In how many lines of the material below does the string "OAnd" appear? Answer with a single number.
---------- Material provided ----------
(* ===== verification/FilterSpec.v ===== *)
(** Filters: typing, and their meaning in three-valued logic.

    [denote] is the meaning the language intends, total and without errors:
    the truth values are ordered false < unknown < true, AND is the minimum and
    OR the maximum, a comparison with NULL is unknown.  [has_type] checks an
    expression against a schema. *)

From Stdlib Require Import Ascii.
From S2P Require Import Prelude Bytes SqlAst Catalog CatalogSpec Executor ExecutorSpec.

(** ** Meaning *)

Definition rank (v : Value) : nat :=
  match v with VBoolean false => 0 | VBoolean true => 2 | _ => 1 end.
Definition of_rank (n : nat) : Value :=
  match n with 0 => VBoolean false | 1 => VNull | _ => VBoolean true end.

Definition holds (op : BinaryOp) (order : comparison) : bool :=
  match op with
  | OEq => bool_decide (order = Eq) | ONe => negb (bool_decide (order = Eq))
  | OLt => bool_decide (order = Lt) | OGe => negb (bool_decide (order = Lt))
  | OGt => bool_decide (order = Gt) | OLe => negb (bool_decide (order = Gt))
  | OAnd | OOr => false
  end.

Definition compare3 (op : BinaryOp) (a b : Value) : Value :=
  match a, b with
  | VNull, _ | _, VNull => VNull
  | _, _ => VBoolean (holds op (value_cmp a b))
  end.

Fixpoint denote (s : Schema) (row : Row) (e : Expr) : Value :=
  match e with
  | ELiteral v => v
  | EColumn c => default VNull (column_index s c ≫= λ i, row !! i)
  | EBinary OAnd l r => of_rank (rank (denote s row l) `min` rank (denote s row r))
  | EBinary OOr l r => of_rank (rank (denote s row l) `max` rank (denote s row r))
  | EBinary op l r => compare3 op (denote s row l) (denote s row r)
  end.

(** ** Typing *)

Definition types : list DataType := [DInteger; DText; DBoolean].

Fixpoint has_type (s : Schema) (e : Expr) (ty : DataType) : bool :=
  match e with
  | ELiteral v => is_ok (check_type v ty)
  | EColumn c => bool_decide (data_type <$> (column_index s c ≫= λ i, columns s !! i) = Some ty)
  | EBinary op l r =>
    bool_decide (ty = DBoolean) &&
    match op with
    | OAnd | OOr => has_type s l DBoolean && has_type s r DBoolean
    | _ => existsb (λ t, has_type s l t && has_type s r t) types
    end
  end.

Lemma typed_boolean v : typed v DBoolean → v = VNull ∨ ∃ b, v = VBoolean b.
Proof. destruct v; try done; eauto. Qed.

Lemma logic_and_min a b :
  typed a DBoolean → typed b DBoolean → logic_and a b = Ok (of_rank (rank a `min` rank b)).
Proof. intros [->|[[] ->]]%typed_boolean [->|[[] ->]]%typed_boolean; reflexivity. Qed.
Lemma logic_or_max a b :
  typed a DBoolean → typed b DBoolean → logic_or a b = Ok (of_rank (rank a `max` rank b)).
Proof. intros [->|[[] ->]]%typed_boolean [->|[[] ->]]%typed_boolean; reflexivity. Qed.
Lemma typed_of_rank n : typed (of_rank n) DBoolean.
Proof. by destruct n as [|[|n]]. Qed.

Lemma compare_typed op a b ty :
  op ≠ OAnd → op ≠ OOr → typed a ty → typed b ty →
  compare op a b = Ok (compare3 op a b).
Proof.
  intros Ha Ho Hta Htb. destruct a, b, ty; try done; cbn [compare compare3 value_cmp]; try done; cbn [mbind result_bind];
    match goal with |- context [order_satisfies op ?o] => destruct op, o; done end.
Qed.

(** C30. Well-typed filters never fail, and mean what SQL says.  On every row
    of the table, an expression that [has_type] accepts evaluates without error
    to its meaning in three-valued logic, a value of its type.  So a WHERE
    clause that is checked keeps exactly the rows whose meaning is true. *)
Theorem well_typed_filters_evaluate s e ty row :
  has_type s e ty = true → row_ok s row →
  eval e row s = Ok (denote s row e) ∧ typed (denote s row e) ty ∧
  (ty = DBoolean → matches_filter (Some e) row s = Ok (bool_decide (denote s row e = VBoolean true))).
Proof.
  intros Hty Hr. assert (eval e row s = Ok (denote s row e) ∧ typed (denote s row e) ty) as [He Ht].
  { revert ty Hty. induction e as [c|v|op l IHl r IHr]; intros ty Hty; cbn [eval denote has_type] in *.
    - apply bool_decide_eq_true in Hty. destruct (column_index s c) as [i|]; [|done]. cbn [ok_or mbind result_bind option_bind] in *.
      destruct (columns s !! i) as [col|] eqn:Hc; [|done]. injection Hty as <-.
      destruct (row_ok_lookup _ _ _ _ Hr Hc) as (v & Hv & _ & Htv). rewrite (proj2 (index_ok _ _ _) Hv), Hv. done.
    - split; [done|]. unfold typed. by destruct v, ty.
    - apply andb_true_iff in Hty as [Hb Hop]. apply bool_decide_eq_true in Hb as ->.
      assert (∃ t, has_type s l t = true ∧ has_type s r t = true ∧ (op = OAnd ∨ op = OOr → t = DBoolean)) as (t & Hl & Hr' & Ht).
      { destruct op; try (apply existsb_exists in Hop as (t & _ & [Hl Hr']%andb_true_iff); exists t; split_and!; naive_solver);
          apply andb_true_iff in Hop as [Hl Hr']; by exists DBoolean. }
      destruct (IHl t Hl) as [El Tl], (IHr t Hr') as [Er Tr]. rewrite El, Er. cbn [mbind result_bind].
      destruct op; cbv iota; try (rewrite (compare_typed _ _ _ t) by done; split; [done|]; unfold typed; destruct (denote s row l), (denote s row r); reflexivity).
      + rewrite (Ht (or_introl eq_refl)) in Tl, Tr. rewrite logic_and_min by done. split; [done|apply typed_of_rank].
      + rewrite (Ht (or_intror eq_refl)) in Tl, Tr. rewrite logic_or_max by done. split; [done|apply typed_of_rank]. }
  split_and!; [done..|]. intros _. cbn [matches_filter]. by rewrite He.
Qed.

Definition sample_filter : Expr :=
  EBinary OOr (EBinary OGe (EColumn "ID") (ELiteral (VInteger 9)))
    (EBinary OAnd (EBinary ONe (EColumn "NAME") (ELiteral VNull)) (ELiteral (VBoolean true))).

Lemma well_typed_filters_evaluate_witness :
  has_type sample_schema sample_filter DBoolean = true ∧ row_ok sample_schema [VInteger 3; VText "x"] ∧
  eval sample_filter [VInteger 3; VText "x"] sample_schema = Ok (denote sample_schema [VInteger 3; VText "x"] sample_filter) ∧
  typed (denote sample_schema [VInteger 3; VText "x"] sample_filter) DBoolean ∧
  (DBoolean = DBoolean → matches_filter (Some sample_filter) [VInteger 3; VText "x"] sample_schema
    = Ok (bool_decide (denote sample_schema [VInteger 3; VText "x"] sample_filter = VBoolean true))).
Proof.
  assert (has_type sample_schema sample_filter DBoolean = true) as H1 by (vm_compute; reflexivity).
  assert (row_ok sample_schema [VInteger 3; VText "x"]) as H2 by (repeat constructor; vm_compute; done).
  exact (conj H1 (conj H2 (well_typed_filters_evaluate _ _ _ _ H1 H2))).
Defined.
(* ===== verification/TableSpec.v ===== *)
(** What the statements do to the tables of a transaction.

    Every statement keeps the invariant of the tables and never panics;
    queries answer as a scan of the table would; INSERT adds its row, UPDATE puts
    the reassigned rows in place of those its filter accepts, also under other
    keys, and DELETE removes them, and nothing else ([effect]). *)

From Stdlib Require Import Ascii.
From S2P Require Import Prelude Bytes SqlAst Catalog CatalogSpec Kv Executor ExecutorSpec QuerySpec.

(** The names and constants of a statement can be stored. *)
Definition statement_wf (st : Statement) : Prop :=
  match st with
  | SCreateTable table cs => stored_name table ∧ Forall (λ c, stored_name (c_name c)) cs
  | SInsert _ _ values => Forall value_ok values
  | SUpdate _ assignments _ => Forall (λ a, value_ok a.2) assignments
  | SSelect q => filter_wf (s_filter q)
  | _ => True
  end.

Lemma forall_zip {A B} (P : B → Prop) (l : list A) (k : list B) : Forall P k → Forall (λ p, P p.2) (zip l k).
Proof. intros Hk. revert l. induction Hk as [|b k Hb _ IH]; intros [|a l]; cbn; constructor; auto. Qed.

Lemma row_key_safe s row p : validate s = Ok tt → row_ok s row → row_key s row ≠ Panic p.
Proof. intros Hs Hr. destruct (row_key_total s row Hs Hr) as [[k ->]| ->]; done. Qed.

Lemma row_key_primary_safe s v p : validate s = Ok tt → row_key_for_primary s v ≠ Panic p.
Proof.
  intros Hs. destruct (validate_primary s Hs) as (i & c & _ & _ & _ & Hc). unfold row_key_for_primary. case_decide; [done|].
  rewrite Hc. cbn [mbind result_bind]. by destruct v, (data_type c).
Qed.

Lemma check_names_safe earlier rest p : check_names earlier rest ≠ Panic p.
Proof. revert earlier. induction rest as [|c rest IH]; intros earlier; cbn; [done|]. case_match; [done|]. apply IH. Qed.

Lemma validate_safe s p : validate s ≠ Panic p.
Proof. unfold validate. destruct (columns s); [done|]. case_match; [done|]. apply check_names_safe. Qed.

Section laws.
Context {S : Type} `{HL : KvLaws S view ok is_str fails}.
Abbreviation triple := (hoare (view := view) (ok := ok)).
Abbreviation safe := (λ (_ : io_error) (d : db), db_ok d).

Definition with_table (s : Schema) (d : db) : Prop := db_ok d ∧ table_schema d s.
(* ===== verification/Words.v ===== *)
(** Pieces of text: what src/src/server.rs and src/src/client.rs use of [str].

    [split_whitespace], [splitn], [strip_prefix] and [parse::<u64>] of the
    standard library, on strings as their UTF-8 bytes, and what they do to text
    made of plain words. *)

From Stdlib Require Import Ascii.
From S2P Require Import Prelude Bytes SqlAst SqlLexer SqlText Catalog.

(** ** White space *)

(** [u8_val b = n] for one of the [ns]. *)
Definition one_of (ns : list Z) (b : u8) : bool := existsb (λ n, u8_val b =? n)%Z ns.

(** The length of the white-space character (Unicode's property White_Space) a
    text begins with: U+0009 to U+000D, U+0020, U+0085, U+00A0, U+1680, U+2000
    to U+200A, U+2028, U+2029, U+202F, U+205F and U+3000. *)
Definition whitespace_len (bs : bytes) : option nat :=
  match bs with
  | b :: r =>
    if in_range 9 13 b || one_of [32]%Z b then Some 1 else
    match r with
    | b1 :: r1 =>
      if one_of [0xC2]%Z b && one_of [0x85; 0xA0]%Z b1 then Some 2 else
      match r1 with
      | b2 :: _ =>
        if one_of [0xE1]%Z b && one_of [0x9A]%Z b1 && one_of [0x80]%Z b2
           || one_of [0xE2]%Z b && one_of [0x80]%Z b1 && (in_range 0x80 0x8A b2 || one_of [0xA8; 0xA9; 0xAF]%Z b2)
           || one_of [0xE2]%Z b && one_of [0x81]%Z b1 && one_of [0x9F]%Z b2
           || one_of [0xE3]%Z b && one_of [0x80]%Z b1 && one_of [0x80]%Z b2
        then Some 3 else None
      | [] => None
      end
    | [] => None
    end
  | [] => None
  end.

Definition push_word (word : bytes) (words : list bytes) : list bytes :=
  match word with [] => words | _ => word :: words end.

(** [str::split_whitespace]: the words between white space, none empty.  [skip]
    bytes of a white-space character are still to be passed. *)
Fixpoint split_words (skip : nat) (word bs : bytes) : list bytes :=
  match bs with
  | [] => push_word word []
  | b :: r =>
    match skip with
    | S skip => split_words skip word r
    | O =>
      match whitespace_len bs with
      | Some n => push_word word (split_words (pred n) [] r)
      | None => split_words 0 (word ++ [b]) r
      end
    end
  end.
Definition split_whitespace (s : string) : list string := of_bytes <$> split_words 0 [] (as_bytes s).

(** ** Cutting *)

(** [str::strip_prefix]. *)
Fixpoint strip (prefix bs : bytes) : option bytes :=
  match prefix, bs with
  | [], _ => Some bs
  | a :: prefix, b :: bs => if decide (a = b) then strip prefix bs else None
  | _, [] => None
  end.
Definition strip_prefix (prefix s : string) : option string := of_bytes <$> strip (as_bytes prefix) (as_bytes s).

(** [str::splitn] at a byte: at most [n] pieces, the last one uncut. *)
Fixpoint split_once (sep : u8) (bs : bytes) : option (bytes * bytes) :=
  match bs with
  | [] => None
  | b :: r =>
    if decide (b = sep) then Some ([], r) else
    '(before, rest) ← split_once sep r; Some (b :: before, rest)
  end.
Fixpoint splitn (n : nat) (sep : u8) (bs : bytes) : list bytes :=
  match n with
  | O => []
  | S O => [bs]
  | S n => match split_once sep bs with Some (before, rest) => before :: splitn n sep rest | None => [bs] end
  end.

(** ** Numbers *)

(** [str::parse::<u64>]: an optional plus sign and decimal digits. *)
Definition parse_unsigned (bs : bytes) : option Z :=
  let ds := match bs with b :: r => if decide (b = "+"%char) then r else bs | [] => [] end in
  match ds with
  | [] => None
  | _ => if forallb is_digit ds && (decimal ds <=? U64_MAX)%Z then Some (decimal ds) else None
  end.

Example split_whitespace_unicode :
  split_whitespace (of_bytes (to_u8 <$> [32; 65; 0xE3; 0x80; 0x80; 0xC2; 0xA0; 66; 9; 0xC2; 0xA1; 10]%Z))
  = ["A"; "B"; of_bytes (to_u8 <$> [0xC2; 0xA1]%Z)].
Proof. vm_compute. reflexivity. Qed.
Example parse_unsigned_corners :
  parse_unsigned (as_bytes "+007") = Some 7%Z ∧ parse_unsigned (as_bytes "+") = None ∧ parse_unsigned [] = None ∧
  parse_unsigned (as_bytes "-1") = None ∧ parse_unsigned (as_bytes "18446744073709551616") = None.
Proof. vm_compute. split_and!; reflexivity. Qed.

Lemma strip_app (p s : bytes) : strip p (p ++ s) = Some s.
Proof. induction p as [|b p IH]; cbn; [done|]. by rewrite decide_True. Qed.
Lemma starts_with_self p s : starts_with (p +:+ s) p = true.
Proof.
  unfold starts_with. induction p as [|b p IH]; [by destruct s|]. change (String b p +:+ s) with (String b (p +:+ s)).
  cbn [String.prefix]. by destruct (ascii_dec b b).
Qed.
Lemma strip_prefix_app p s : strip_prefix p (p +:+ s) = Some s.
Proof. unfold strip_prefix. rewrite as_bytes_app, strip_app. cbn. by rewrite of_as_bytes. Qed.

(** ** Plain words: visible ASCII *)

Definition plain_byte (b : u8) : bool := in_range 33 126 b.
Definition plain (w : bytes) : Prop := Forall (λ b, plain_byte b = true) w.

Lemma plain_not_space b r : plain_byte b = true → whitespace_len (b :: r) = None.
Proof.
  intros Hb. unfold plain_byte, in_range in Hb. apply andb_true_iff in Hb as [Hlo Hhi]. apply Z.leb_le in Hlo, Hhi.
  unfold whitespace_len.
  assert (∀ n, (n < 33 ∨ 126 < n)%Z → one_of [n]%Z b = false) as H.
  { intros n Hn. cbn. rewrite orb_false_r. apply Z.eqb_neq. lia. }
  rewrite !H by lia. assert (in_range 9 13 b = false) as ->.
  { unfold in_range. apply andb_false_iff. right. apply Z.leb_gt. lia. }
  cbn [orb andb]. by destruct r as [|? [|? ?]].
Qed.

Lemma split_words_plain w word bs :
  plain w → split_words 0 word (w ++ bs) = split_words 0 (word ++ w) bs.
Proof.
  intros Hw. induction Hw as [|b w Hb _ IH] in word |- *; [by rewrite app_nil_r|].
  change ((b :: w) ++ bs) with (b :: (w ++ bs)). cbn [split_words].
  rewrite plain_not_space by done. rewrite IH, <- app_assoc. done.
Qed.

Lemma split_words_space word bs : split_words 0 word (" "%char :: bs) = push_word word (split_words 0 [] bs).
Proof. reflexivity. Qed.

Definition nonempty (w : bytes) : bool := match w with [] => false | _ => true end.

(** Words set apart by single spaces are found again; empty ones are not. *)
Lemma split_words_join ws :
  Forall plain ws → split_words 0 [] (join " "%char ws) = List.filter nonempty ws.
Proof.
  assert (∀ w words, push_word w (List.filter nonempty words) = List.filter nonempty (w :: words)) as Hpush by (by intros []).
  intros Hws. induction Hws as [|w ws Hw Hws IH]; [done|]. destruct ws as [|w' ws].
  - cbn [join]. rewrite <- (app_nil_r w) at 1. rewrite split_words_plain by done. apply (Hpush w []).
  - change (join " "%char (w :: w' :: ws)) with (w ++ " "%char :: join " "%char (w' :: ws)).
    rewrite split_words_plain, split_words_space, IH by done. apply Hpush.
Qed.

Lemma parse_unsigned_pretty z : u64_range z → parse_unsigned (as_bytes (pretty z)) = Some z.
Proof.
  intros [Hlo Hhi]. destruct (pretty_Z_digits z) as (d & ds & -> & Hd & Hn).
  rewrite (proj2 (Z.ltb_ge _ _)) by lia. cbn [app]. unfold parse_unsigned.
  inversion Hd as [|? ? Hd1 Hds]; subst. rewrite decide_False by (by intros ->).
  assert (forallb is_digit (d :: ds) = true) as ->.
  { apply forallb_forall. intros x Hx%list_elem_of_In. rewrite Forall_forall in Hd. by apply Hd. }
  rewrite Hn, (proj2 (Z.leb_le _ _)) by lia. cbn. f_equal. lia.
Qed.

Lemma plain_digits z : u64_range z → plain (as_bytes (pretty z)) ∧ as_bytes (pretty z) ≠ [] ∧
  Forall (λ b, is_digit b = true) (as_bytes (pretty z)).
Proof.
  intros [Hlo _]. destruct (pretty_Z_digits z) as (d & ds & -> & Hd & _). rewrite (proj2 (Z.ltb_ge _ _)) by lia.
  cbn [app]. split_and!; [|done|done]. eapply Forall_impl; [exact Hd|]. intros b Hb. cbn in Hb.
  unfold is_digit, plain_byte, in_range in *. zify_bools. apply andb_true_iff. rewrite !Z.leb_le. lia.
Qed.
----------
* Output
6